> _Source material_:
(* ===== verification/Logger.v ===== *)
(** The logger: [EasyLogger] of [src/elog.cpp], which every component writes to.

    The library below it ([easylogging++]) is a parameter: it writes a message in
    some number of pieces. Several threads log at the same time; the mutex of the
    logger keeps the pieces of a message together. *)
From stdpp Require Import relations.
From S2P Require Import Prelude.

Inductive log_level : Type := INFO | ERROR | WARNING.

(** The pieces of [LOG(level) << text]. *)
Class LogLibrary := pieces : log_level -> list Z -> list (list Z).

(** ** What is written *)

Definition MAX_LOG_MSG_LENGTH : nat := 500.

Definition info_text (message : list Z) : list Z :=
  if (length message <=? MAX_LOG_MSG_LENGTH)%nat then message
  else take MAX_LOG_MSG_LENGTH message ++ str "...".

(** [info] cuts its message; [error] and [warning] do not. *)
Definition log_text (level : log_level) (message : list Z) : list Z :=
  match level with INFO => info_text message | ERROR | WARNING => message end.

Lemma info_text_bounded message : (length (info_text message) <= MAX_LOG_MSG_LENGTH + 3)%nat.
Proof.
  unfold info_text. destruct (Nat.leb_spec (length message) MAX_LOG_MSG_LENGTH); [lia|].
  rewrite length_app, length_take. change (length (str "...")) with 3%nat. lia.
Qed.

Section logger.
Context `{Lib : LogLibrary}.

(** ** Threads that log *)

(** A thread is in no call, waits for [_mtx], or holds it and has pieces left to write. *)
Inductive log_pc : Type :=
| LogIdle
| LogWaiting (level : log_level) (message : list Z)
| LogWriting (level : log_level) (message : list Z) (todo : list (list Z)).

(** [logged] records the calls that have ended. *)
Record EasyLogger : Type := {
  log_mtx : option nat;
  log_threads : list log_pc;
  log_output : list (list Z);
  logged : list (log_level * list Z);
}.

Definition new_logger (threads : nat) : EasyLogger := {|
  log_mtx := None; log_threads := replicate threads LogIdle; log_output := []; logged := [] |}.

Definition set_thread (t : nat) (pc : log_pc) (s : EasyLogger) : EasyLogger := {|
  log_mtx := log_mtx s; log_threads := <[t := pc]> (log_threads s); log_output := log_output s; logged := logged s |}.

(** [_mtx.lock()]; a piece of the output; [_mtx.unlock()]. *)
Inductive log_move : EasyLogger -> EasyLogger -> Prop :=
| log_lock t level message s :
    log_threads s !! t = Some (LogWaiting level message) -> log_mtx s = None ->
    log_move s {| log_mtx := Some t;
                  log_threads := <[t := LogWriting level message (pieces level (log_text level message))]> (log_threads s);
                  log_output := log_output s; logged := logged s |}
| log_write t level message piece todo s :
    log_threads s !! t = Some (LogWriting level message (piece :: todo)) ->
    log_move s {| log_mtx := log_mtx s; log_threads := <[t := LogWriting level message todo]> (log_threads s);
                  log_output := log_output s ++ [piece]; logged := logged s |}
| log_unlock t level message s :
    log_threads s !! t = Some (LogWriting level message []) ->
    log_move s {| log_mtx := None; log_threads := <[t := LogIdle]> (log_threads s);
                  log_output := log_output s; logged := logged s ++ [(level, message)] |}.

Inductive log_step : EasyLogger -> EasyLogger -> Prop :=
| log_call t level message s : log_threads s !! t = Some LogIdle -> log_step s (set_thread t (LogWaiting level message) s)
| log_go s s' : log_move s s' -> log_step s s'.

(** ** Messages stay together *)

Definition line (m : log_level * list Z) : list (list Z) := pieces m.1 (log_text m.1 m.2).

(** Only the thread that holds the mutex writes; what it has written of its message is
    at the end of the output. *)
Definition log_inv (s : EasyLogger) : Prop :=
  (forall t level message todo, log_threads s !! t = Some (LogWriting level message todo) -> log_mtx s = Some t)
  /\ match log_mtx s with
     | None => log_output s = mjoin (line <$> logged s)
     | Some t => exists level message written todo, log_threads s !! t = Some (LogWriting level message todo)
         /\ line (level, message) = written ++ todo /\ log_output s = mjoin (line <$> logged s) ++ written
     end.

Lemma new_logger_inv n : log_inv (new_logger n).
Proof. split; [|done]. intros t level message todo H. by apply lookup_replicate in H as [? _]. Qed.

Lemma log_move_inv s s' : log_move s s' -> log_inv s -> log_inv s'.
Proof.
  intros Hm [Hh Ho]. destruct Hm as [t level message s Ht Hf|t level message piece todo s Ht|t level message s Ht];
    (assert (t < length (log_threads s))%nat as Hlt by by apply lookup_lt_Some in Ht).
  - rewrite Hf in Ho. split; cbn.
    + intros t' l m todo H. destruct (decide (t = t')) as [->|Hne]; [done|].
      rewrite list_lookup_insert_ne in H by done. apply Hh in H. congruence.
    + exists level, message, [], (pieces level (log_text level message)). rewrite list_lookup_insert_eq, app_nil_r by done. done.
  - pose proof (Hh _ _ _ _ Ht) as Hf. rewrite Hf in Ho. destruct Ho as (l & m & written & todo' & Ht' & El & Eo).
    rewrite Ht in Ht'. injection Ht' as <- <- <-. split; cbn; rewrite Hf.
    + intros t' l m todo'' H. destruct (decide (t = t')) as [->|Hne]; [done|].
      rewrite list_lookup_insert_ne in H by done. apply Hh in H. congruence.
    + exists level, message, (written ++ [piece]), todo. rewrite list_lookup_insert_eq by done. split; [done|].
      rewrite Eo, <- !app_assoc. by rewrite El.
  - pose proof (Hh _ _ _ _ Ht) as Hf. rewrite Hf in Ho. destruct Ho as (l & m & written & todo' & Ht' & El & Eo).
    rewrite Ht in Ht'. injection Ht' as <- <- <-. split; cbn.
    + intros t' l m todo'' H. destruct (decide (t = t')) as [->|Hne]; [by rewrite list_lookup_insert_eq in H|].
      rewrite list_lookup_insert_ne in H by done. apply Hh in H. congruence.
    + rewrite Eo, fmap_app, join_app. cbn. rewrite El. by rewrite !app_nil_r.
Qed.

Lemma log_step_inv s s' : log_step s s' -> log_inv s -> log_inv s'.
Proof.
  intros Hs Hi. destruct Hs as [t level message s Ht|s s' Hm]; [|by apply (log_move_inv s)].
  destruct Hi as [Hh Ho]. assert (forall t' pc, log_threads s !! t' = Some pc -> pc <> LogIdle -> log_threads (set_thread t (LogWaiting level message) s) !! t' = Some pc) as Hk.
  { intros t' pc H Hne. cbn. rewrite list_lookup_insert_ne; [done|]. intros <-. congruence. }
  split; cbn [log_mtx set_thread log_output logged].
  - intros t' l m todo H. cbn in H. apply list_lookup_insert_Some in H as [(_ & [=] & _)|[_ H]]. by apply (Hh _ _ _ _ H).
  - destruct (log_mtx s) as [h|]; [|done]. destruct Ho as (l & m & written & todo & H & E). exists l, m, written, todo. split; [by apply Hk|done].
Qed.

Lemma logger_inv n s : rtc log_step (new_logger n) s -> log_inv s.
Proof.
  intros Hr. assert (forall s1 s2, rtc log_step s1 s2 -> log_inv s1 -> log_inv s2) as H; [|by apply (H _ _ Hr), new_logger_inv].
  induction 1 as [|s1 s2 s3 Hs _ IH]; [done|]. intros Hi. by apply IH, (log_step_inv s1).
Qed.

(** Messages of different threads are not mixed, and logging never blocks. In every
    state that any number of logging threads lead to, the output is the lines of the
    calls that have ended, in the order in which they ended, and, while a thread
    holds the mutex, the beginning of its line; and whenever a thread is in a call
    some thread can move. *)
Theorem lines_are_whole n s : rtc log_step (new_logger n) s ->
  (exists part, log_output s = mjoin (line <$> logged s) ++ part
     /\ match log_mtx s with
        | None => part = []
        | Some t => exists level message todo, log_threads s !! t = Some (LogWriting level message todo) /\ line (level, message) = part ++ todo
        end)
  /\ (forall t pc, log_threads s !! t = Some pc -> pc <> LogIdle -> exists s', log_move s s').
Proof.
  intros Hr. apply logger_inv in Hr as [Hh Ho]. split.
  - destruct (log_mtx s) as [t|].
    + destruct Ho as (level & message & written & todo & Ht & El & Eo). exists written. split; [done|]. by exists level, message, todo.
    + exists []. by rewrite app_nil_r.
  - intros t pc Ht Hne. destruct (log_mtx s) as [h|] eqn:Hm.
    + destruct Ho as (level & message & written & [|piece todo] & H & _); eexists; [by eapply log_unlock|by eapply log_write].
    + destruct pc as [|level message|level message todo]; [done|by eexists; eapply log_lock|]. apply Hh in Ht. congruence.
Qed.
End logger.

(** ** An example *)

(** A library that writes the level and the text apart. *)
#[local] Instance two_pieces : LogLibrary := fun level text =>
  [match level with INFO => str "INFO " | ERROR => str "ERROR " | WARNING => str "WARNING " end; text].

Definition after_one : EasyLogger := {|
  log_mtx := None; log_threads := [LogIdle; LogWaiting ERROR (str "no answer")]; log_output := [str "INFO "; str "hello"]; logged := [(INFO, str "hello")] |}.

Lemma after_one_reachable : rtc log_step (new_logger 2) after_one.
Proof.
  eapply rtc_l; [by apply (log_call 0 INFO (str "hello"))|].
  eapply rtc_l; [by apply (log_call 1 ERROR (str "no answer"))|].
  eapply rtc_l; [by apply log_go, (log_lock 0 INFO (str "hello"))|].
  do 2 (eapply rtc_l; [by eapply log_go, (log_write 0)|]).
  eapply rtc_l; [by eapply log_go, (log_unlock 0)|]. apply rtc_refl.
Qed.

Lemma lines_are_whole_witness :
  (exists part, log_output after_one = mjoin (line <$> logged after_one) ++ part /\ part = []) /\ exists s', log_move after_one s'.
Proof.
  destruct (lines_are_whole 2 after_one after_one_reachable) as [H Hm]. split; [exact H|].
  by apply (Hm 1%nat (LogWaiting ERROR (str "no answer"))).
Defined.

--

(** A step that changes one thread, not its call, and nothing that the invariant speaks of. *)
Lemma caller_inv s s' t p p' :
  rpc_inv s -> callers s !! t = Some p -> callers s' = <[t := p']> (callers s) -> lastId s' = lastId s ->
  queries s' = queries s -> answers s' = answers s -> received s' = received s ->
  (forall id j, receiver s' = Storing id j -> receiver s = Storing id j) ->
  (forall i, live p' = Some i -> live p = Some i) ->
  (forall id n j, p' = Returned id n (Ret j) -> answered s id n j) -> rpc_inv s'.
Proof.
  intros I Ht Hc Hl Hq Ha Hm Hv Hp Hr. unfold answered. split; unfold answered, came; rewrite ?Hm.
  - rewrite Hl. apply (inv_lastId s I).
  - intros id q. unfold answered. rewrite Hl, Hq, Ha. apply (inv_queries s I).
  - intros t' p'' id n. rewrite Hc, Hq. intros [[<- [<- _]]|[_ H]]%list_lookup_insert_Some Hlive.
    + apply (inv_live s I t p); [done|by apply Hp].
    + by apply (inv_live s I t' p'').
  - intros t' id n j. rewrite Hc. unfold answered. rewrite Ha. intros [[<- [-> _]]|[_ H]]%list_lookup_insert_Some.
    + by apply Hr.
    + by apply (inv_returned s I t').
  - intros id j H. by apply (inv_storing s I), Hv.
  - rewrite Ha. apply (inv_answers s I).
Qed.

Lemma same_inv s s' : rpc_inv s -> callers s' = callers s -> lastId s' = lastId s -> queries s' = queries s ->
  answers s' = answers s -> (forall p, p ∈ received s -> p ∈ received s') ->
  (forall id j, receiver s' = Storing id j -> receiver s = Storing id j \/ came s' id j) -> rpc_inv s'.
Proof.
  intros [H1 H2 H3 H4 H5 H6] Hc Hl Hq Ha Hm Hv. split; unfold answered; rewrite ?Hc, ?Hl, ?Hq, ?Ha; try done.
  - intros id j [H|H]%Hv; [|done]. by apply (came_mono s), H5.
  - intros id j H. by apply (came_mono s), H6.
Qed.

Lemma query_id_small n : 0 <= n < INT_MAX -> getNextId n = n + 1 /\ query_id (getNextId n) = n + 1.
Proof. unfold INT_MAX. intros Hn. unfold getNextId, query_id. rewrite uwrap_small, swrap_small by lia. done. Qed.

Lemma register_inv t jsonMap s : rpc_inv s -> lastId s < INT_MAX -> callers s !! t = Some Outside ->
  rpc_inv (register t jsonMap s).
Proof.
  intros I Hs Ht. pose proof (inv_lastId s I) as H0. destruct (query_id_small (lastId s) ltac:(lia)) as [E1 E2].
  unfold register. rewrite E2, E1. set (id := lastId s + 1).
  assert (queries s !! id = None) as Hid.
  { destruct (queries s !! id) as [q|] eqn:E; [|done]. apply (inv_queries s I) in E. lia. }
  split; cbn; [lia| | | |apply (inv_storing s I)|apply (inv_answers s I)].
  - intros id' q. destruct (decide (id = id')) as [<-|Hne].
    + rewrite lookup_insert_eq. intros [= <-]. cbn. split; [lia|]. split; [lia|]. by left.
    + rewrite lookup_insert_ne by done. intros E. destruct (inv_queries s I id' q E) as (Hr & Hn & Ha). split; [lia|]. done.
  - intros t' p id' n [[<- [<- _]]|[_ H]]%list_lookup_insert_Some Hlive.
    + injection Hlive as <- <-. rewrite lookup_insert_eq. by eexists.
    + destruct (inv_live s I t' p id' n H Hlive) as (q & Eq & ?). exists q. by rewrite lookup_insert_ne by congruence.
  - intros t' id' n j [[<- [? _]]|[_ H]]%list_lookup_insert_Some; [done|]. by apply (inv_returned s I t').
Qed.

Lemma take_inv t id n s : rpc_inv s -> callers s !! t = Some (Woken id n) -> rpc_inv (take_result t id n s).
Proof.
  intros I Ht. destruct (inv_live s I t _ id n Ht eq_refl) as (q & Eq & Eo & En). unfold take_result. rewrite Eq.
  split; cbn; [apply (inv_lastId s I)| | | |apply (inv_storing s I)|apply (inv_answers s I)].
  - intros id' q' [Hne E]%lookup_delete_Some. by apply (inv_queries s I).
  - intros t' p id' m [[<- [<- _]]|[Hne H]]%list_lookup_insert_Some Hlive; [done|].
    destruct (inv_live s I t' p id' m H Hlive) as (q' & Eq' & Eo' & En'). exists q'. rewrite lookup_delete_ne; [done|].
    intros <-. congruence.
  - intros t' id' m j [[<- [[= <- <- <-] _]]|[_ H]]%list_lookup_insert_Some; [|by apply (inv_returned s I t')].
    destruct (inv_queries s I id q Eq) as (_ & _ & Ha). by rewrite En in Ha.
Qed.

> _Work instructions_: The expected answer is a copy of every line in the entries that holds the word "number".

> _Completed task_:
    some number of pieces. Several threads log at the same time; the mutex of the
    state that any number of logging threads lead to, the output is the lines of the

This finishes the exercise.